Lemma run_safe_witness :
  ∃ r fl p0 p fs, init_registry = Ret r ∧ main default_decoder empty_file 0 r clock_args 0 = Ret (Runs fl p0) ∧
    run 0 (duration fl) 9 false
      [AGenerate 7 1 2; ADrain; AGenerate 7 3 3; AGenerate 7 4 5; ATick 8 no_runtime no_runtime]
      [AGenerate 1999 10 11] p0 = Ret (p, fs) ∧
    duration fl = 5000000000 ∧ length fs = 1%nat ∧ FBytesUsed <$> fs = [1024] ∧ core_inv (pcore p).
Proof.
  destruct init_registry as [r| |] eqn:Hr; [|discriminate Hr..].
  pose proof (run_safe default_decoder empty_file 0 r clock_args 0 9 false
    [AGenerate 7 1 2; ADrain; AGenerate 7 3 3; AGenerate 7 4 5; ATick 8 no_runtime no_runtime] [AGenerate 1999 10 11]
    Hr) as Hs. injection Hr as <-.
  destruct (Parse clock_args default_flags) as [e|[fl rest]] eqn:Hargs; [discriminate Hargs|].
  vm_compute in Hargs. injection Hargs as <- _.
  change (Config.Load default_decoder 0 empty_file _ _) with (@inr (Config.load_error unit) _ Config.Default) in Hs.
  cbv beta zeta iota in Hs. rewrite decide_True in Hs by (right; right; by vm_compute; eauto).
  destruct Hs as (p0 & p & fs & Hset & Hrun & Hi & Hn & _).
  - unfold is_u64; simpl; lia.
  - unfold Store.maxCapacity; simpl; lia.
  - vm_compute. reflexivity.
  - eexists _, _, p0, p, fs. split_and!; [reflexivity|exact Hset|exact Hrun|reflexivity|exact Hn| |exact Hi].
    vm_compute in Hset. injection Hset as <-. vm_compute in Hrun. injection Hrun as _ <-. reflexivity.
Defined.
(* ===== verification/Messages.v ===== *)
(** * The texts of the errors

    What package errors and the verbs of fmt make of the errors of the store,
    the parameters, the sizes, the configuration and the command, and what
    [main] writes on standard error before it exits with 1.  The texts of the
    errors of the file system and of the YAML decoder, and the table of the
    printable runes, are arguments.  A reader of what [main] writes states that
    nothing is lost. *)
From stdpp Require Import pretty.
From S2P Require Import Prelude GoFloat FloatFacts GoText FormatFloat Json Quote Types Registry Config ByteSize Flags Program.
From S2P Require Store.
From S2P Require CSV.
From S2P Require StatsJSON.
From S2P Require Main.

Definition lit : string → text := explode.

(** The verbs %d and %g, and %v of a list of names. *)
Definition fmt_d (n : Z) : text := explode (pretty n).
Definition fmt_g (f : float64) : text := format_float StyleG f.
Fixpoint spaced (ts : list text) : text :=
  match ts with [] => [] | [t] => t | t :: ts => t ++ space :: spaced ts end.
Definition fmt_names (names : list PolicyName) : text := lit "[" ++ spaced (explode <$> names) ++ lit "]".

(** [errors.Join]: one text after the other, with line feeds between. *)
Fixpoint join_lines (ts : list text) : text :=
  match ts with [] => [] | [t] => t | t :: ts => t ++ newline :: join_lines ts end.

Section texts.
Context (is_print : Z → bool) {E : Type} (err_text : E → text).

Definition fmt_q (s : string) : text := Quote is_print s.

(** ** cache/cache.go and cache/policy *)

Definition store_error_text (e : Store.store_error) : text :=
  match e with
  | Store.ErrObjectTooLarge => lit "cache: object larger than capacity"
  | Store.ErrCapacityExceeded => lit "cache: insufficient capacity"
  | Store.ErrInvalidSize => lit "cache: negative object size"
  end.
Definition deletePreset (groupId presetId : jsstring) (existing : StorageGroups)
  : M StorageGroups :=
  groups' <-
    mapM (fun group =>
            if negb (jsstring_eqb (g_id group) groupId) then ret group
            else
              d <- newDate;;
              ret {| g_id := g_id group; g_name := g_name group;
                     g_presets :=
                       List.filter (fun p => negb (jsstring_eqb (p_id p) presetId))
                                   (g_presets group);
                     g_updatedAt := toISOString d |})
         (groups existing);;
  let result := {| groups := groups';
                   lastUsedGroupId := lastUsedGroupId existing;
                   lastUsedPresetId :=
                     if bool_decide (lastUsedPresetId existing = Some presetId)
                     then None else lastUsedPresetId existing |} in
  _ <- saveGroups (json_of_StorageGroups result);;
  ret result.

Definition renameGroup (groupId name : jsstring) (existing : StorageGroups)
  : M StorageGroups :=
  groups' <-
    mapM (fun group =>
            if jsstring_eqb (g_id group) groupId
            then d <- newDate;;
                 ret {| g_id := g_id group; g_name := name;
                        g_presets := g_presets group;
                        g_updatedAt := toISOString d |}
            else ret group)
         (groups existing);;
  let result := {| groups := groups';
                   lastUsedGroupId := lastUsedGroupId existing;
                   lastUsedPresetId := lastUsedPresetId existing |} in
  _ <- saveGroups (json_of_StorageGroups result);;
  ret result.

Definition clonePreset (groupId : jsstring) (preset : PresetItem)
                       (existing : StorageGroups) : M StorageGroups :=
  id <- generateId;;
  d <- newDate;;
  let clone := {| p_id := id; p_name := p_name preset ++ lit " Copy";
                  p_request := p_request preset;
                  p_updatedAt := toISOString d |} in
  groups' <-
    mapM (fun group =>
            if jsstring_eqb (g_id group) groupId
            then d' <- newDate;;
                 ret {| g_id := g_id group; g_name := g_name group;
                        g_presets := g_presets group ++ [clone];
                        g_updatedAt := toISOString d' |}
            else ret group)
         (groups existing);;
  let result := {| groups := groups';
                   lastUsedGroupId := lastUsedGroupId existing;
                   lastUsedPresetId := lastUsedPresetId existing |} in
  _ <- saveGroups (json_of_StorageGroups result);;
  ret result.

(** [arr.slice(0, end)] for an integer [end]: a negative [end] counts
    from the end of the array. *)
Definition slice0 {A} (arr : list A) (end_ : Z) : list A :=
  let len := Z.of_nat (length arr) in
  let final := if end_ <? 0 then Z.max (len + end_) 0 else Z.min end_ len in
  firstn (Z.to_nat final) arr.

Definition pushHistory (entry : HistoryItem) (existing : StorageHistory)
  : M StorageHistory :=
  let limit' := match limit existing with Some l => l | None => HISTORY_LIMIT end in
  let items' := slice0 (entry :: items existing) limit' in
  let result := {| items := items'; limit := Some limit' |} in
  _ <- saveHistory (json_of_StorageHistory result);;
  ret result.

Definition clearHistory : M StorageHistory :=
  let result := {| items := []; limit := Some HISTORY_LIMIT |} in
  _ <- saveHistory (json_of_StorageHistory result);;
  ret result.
:::::
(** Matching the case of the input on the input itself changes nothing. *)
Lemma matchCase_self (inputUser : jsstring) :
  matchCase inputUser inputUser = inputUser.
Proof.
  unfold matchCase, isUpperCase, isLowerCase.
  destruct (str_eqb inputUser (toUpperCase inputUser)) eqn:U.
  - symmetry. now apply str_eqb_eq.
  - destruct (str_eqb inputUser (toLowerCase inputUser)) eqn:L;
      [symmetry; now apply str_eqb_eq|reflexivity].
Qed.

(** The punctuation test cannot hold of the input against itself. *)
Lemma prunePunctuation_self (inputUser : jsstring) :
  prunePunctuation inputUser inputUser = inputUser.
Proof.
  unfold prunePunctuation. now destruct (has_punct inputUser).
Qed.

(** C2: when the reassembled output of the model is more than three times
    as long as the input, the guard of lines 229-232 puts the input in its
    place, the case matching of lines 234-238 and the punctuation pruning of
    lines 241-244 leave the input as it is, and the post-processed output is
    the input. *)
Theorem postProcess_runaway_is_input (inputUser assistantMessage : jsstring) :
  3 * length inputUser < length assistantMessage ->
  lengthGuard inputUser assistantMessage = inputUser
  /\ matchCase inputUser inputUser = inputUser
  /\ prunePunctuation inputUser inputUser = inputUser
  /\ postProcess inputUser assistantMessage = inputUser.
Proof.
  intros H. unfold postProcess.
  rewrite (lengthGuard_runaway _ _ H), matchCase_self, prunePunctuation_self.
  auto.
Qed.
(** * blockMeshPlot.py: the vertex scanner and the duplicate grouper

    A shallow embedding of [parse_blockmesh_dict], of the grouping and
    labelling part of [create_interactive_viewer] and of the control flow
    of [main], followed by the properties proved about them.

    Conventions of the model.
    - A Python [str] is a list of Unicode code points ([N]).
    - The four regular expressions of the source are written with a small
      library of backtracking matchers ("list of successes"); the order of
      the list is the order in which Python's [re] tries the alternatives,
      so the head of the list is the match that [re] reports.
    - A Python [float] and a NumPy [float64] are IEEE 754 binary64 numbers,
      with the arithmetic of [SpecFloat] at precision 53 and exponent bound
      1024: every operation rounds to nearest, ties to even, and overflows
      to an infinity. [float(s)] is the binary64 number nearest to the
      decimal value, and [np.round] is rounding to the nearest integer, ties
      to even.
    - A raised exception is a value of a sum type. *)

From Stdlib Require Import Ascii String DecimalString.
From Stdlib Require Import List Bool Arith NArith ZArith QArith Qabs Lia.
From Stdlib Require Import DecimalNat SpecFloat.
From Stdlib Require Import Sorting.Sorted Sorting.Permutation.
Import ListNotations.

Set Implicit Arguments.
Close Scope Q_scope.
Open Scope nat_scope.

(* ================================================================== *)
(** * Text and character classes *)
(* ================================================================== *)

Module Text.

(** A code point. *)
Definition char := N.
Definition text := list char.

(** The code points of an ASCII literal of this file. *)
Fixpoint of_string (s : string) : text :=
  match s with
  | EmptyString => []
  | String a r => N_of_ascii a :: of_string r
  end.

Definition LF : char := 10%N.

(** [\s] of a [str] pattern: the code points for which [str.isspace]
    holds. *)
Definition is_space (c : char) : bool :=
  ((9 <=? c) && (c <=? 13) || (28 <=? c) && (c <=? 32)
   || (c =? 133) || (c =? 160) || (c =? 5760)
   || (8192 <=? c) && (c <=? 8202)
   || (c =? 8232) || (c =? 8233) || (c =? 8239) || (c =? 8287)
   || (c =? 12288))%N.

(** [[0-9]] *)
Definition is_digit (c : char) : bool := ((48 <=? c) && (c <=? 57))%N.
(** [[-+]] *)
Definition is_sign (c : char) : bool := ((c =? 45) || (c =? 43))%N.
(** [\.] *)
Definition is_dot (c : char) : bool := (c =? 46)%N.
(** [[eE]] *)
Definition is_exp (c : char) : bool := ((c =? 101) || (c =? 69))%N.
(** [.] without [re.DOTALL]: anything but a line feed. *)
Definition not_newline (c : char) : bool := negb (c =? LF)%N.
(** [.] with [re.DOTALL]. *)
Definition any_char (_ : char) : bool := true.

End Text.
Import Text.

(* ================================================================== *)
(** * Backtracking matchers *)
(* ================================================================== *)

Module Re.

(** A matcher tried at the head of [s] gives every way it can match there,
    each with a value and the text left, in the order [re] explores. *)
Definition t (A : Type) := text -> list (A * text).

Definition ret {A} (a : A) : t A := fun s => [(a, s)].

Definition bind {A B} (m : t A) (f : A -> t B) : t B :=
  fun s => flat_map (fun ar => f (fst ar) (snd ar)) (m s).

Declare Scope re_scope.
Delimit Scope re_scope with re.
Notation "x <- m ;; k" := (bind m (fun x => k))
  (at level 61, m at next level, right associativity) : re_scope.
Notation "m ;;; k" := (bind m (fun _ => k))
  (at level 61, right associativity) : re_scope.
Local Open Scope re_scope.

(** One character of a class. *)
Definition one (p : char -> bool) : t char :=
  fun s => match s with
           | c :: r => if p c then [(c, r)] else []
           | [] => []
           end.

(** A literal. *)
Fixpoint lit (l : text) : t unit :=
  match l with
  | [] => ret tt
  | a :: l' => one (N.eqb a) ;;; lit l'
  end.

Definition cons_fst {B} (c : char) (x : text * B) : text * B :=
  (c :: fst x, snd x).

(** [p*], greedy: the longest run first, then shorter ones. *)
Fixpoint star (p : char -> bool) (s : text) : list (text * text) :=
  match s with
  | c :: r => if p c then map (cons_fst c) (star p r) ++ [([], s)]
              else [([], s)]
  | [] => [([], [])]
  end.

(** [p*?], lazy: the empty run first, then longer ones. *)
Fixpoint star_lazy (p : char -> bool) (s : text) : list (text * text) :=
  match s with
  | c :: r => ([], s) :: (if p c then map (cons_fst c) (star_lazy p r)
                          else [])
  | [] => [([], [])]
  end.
:::::
# Required action
Reproduce the entries above exactly, but only the lines between the line holding "- destruct (str_eqb" and the line holding "the list is the order", inclusive.

# Result below
  - destruct (str_eqb inputUser (toLowerCase inputUser)) eqn:L;
      [symmetry; now apply str_eqb_eq|reflexivity].
Qed.

(** The punctuation test cannot hold of the input against itself. *)
Lemma prunePunctuation_self (inputUser : jsstring) :
  prunePunctuation inputUser inputUser = inputUser.
Proof.
  unfold prunePunctuation. now destruct (has_punct inputUser).
Qed.

(** C2: when the reassembled output of the model is more than three times
    as long as the input, the guard of lines 229-232 puts the input in its
    place, the case matching of lines 234-238 and the punctuation pruning of
    lines 241-244 leave the input as it is, and the post-processed output is
    the input. *)
Theorem postProcess_runaway_is_input (inputUser assistantMessage : jsstring) :
  3 * length inputUser < length assistantMessage ->
  lengthGuard inputUser assistantMessage = inputUser
  /\ matchCase inputUser inputUser = inputUser
  /\ prunePunctuation inputUser inputUser = inputUser
  /\ postProcess inputUser assistantMessage = inputUser.
Proof.
  intros H. unfold postProcess.
  rewrite (lengthGuard_runaway _ _ H), matchCase_self, prunePunctuation_self.
  auto.
Qed.
(** * blockMeshPlot.py: the vertex scanner and the duplicate grouper

    A shallow embedding of [parse_blockmesh_dict], of the grouping and
    labelling part of [create_interactive_viewer] and of the control flow
    of [main], followed by the properties proved about them.

    Conventions of the model.
    - A Python [str] is a list of Unicode code points ([N]).
    - The four regular expressions of the source are written with a small
      library of backtracking matchers ("list of successes"); the order of
      the list is the order in which Python's [re] tries the alternatives,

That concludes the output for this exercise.